» What to produce:
In the records that follow, the lines from the one containing "destruct (decide (n < 16))." to the one containing "Lemma raw_length : len e = 32.", inclusive, are to be given again exactly.

Records provided Block Start

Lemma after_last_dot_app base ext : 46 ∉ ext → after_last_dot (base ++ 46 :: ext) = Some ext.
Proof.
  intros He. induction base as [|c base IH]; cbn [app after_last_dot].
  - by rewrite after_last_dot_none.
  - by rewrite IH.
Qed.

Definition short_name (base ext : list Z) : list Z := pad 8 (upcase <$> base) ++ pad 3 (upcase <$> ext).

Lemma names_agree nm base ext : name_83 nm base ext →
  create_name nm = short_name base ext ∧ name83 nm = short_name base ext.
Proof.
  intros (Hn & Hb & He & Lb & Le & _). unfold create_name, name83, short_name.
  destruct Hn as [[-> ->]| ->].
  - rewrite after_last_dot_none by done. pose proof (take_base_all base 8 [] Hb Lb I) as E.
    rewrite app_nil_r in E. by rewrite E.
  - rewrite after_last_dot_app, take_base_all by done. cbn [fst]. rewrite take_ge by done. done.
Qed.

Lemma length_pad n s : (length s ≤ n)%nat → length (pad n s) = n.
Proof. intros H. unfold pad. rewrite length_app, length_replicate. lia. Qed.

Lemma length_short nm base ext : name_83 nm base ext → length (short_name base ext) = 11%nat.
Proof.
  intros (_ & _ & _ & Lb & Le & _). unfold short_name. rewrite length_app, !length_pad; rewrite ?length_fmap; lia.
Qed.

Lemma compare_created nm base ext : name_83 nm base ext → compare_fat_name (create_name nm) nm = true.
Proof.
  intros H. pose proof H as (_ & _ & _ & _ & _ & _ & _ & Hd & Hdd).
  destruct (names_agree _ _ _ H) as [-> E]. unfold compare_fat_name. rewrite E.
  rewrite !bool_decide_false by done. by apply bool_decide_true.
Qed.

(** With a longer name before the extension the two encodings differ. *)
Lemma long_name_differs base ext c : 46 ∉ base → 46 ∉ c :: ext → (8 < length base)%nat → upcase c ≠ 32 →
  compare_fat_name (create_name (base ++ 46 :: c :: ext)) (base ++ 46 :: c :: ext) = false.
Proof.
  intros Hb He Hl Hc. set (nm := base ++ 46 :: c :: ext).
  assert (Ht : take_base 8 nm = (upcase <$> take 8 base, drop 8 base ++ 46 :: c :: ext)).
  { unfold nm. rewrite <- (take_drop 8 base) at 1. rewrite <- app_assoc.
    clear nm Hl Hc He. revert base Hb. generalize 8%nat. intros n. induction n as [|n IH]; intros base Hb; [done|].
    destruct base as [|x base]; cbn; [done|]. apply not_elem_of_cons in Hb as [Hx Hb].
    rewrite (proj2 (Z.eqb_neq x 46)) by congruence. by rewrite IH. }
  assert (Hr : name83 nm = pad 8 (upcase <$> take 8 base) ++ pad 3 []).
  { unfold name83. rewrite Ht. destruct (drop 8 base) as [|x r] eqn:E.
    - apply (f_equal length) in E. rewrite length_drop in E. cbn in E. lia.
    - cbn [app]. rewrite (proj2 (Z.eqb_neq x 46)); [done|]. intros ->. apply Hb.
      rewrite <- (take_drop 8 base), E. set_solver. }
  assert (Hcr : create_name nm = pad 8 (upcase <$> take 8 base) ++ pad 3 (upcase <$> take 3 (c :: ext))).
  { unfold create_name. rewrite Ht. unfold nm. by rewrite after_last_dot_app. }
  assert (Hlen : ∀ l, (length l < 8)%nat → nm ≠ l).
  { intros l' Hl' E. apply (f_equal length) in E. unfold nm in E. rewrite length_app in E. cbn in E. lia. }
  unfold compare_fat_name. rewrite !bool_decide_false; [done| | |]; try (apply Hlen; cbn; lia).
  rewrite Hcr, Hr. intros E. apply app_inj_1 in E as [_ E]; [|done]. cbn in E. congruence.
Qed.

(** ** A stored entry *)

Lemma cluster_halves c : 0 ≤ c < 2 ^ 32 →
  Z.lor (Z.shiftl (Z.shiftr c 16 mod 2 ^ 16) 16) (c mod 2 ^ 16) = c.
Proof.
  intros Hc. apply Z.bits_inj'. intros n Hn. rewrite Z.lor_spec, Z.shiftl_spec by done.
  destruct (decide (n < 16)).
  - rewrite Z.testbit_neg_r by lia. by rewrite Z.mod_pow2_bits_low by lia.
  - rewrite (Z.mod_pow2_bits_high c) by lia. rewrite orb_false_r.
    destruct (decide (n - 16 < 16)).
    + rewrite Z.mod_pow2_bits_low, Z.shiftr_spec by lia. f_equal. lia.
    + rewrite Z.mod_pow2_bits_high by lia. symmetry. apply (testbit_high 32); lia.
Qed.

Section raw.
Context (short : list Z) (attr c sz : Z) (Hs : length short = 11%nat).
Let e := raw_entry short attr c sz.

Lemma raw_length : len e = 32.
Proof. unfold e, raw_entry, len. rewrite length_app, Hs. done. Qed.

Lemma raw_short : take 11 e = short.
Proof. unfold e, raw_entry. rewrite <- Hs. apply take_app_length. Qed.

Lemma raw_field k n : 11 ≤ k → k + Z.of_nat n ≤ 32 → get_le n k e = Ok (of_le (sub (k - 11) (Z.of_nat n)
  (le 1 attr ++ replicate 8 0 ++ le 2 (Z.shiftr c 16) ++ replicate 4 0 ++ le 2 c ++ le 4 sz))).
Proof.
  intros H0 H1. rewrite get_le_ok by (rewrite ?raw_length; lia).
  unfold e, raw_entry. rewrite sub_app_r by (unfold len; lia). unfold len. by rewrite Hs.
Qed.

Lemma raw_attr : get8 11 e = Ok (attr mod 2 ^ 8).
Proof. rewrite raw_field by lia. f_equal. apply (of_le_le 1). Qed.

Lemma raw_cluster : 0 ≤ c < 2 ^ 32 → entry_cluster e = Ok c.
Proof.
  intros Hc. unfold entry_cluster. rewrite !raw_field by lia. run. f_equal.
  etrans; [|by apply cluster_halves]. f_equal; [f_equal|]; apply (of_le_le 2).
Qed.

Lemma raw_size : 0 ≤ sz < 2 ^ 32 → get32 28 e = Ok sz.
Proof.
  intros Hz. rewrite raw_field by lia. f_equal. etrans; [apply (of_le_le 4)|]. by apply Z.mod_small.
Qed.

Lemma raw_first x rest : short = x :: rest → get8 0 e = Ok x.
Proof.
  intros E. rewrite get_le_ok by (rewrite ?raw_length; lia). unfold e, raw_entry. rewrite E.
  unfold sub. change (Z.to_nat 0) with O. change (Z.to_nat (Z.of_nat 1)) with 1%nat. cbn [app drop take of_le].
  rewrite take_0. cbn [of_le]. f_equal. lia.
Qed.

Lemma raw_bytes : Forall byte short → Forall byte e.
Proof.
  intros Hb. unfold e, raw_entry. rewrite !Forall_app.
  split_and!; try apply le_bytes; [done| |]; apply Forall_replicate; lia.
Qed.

Records provided Block End
Records provided Block Start

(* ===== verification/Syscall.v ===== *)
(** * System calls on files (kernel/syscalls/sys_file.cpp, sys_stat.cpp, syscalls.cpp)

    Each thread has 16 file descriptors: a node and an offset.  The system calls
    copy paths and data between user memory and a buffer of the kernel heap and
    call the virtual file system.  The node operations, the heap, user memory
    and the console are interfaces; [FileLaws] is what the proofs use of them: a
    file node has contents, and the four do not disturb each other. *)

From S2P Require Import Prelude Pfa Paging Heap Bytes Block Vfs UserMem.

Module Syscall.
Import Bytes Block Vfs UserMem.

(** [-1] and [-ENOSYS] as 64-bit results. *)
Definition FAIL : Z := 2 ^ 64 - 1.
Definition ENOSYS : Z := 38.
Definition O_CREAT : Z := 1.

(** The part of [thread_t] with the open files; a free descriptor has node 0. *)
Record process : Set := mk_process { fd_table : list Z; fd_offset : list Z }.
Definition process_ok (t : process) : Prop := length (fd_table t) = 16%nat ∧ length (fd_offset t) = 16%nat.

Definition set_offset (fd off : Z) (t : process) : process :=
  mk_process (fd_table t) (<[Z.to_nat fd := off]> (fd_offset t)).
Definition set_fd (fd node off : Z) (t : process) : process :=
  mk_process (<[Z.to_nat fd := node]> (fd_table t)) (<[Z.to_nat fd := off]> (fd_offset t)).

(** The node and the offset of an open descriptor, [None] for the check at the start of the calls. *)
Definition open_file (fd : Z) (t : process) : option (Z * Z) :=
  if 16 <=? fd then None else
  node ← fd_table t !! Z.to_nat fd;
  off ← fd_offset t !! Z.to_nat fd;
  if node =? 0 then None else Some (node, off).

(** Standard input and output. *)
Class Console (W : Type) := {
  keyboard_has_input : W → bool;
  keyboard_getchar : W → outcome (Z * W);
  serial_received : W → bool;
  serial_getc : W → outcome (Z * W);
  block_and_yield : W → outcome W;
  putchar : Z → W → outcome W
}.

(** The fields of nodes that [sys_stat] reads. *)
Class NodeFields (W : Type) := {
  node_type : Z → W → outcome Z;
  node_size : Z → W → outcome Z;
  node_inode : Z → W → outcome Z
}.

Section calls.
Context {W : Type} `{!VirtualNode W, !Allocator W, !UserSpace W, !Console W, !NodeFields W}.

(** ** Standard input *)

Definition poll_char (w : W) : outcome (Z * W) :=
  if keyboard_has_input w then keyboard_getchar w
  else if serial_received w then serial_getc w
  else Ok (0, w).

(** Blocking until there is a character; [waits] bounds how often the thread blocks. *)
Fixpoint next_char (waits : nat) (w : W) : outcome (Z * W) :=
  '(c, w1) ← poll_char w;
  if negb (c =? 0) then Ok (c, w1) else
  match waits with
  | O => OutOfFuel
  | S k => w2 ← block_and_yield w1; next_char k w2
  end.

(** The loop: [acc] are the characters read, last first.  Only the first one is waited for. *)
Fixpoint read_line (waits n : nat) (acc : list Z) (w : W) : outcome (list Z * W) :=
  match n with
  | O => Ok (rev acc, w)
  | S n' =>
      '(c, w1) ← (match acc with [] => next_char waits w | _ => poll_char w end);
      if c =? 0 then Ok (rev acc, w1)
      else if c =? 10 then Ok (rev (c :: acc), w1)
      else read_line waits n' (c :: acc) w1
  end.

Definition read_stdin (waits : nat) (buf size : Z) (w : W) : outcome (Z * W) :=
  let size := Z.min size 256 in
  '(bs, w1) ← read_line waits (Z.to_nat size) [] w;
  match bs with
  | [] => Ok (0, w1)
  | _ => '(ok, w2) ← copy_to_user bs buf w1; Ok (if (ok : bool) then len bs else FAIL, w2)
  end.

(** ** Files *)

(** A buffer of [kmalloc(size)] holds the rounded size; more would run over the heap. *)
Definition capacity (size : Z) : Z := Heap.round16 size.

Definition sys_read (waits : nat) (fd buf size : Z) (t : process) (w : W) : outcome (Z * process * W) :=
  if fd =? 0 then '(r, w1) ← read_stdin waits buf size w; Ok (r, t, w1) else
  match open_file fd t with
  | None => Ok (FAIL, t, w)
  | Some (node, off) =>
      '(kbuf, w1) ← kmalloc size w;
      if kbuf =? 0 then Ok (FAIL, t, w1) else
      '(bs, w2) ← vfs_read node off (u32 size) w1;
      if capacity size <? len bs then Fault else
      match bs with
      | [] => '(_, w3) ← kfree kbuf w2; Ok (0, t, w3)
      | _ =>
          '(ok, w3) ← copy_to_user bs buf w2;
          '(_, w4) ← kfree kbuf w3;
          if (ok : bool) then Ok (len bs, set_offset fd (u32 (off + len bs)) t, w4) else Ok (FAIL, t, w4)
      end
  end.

Records provided Block End

» Response to this task:
  destruct (decide (n < 16)).
  - rewrite Z.testbit_neg_r by lia. by rewrite Z.mod_pow2_bits_low by lia.
  - rewrite (Z.mod_pow2_bits_high c) by lia. rewrite orb_false_r.
    destruct (decide (n - 16 < 16)).
    + rewrite Z.mod_pow2_bits_low, Z.shiftr_spec by lia. f_equal. lia.
    + rewrite Z.mod_pow2_bits_high by lia. symmetry. apply (testbit_high 32); lia.
Qed.

Section raw.
Context (short : list Z) (attr c sz : Z) (Hs : length short = 11%nat).
Let e := raw_entry short attr c sz.

Lemma raw_length : len e = 32.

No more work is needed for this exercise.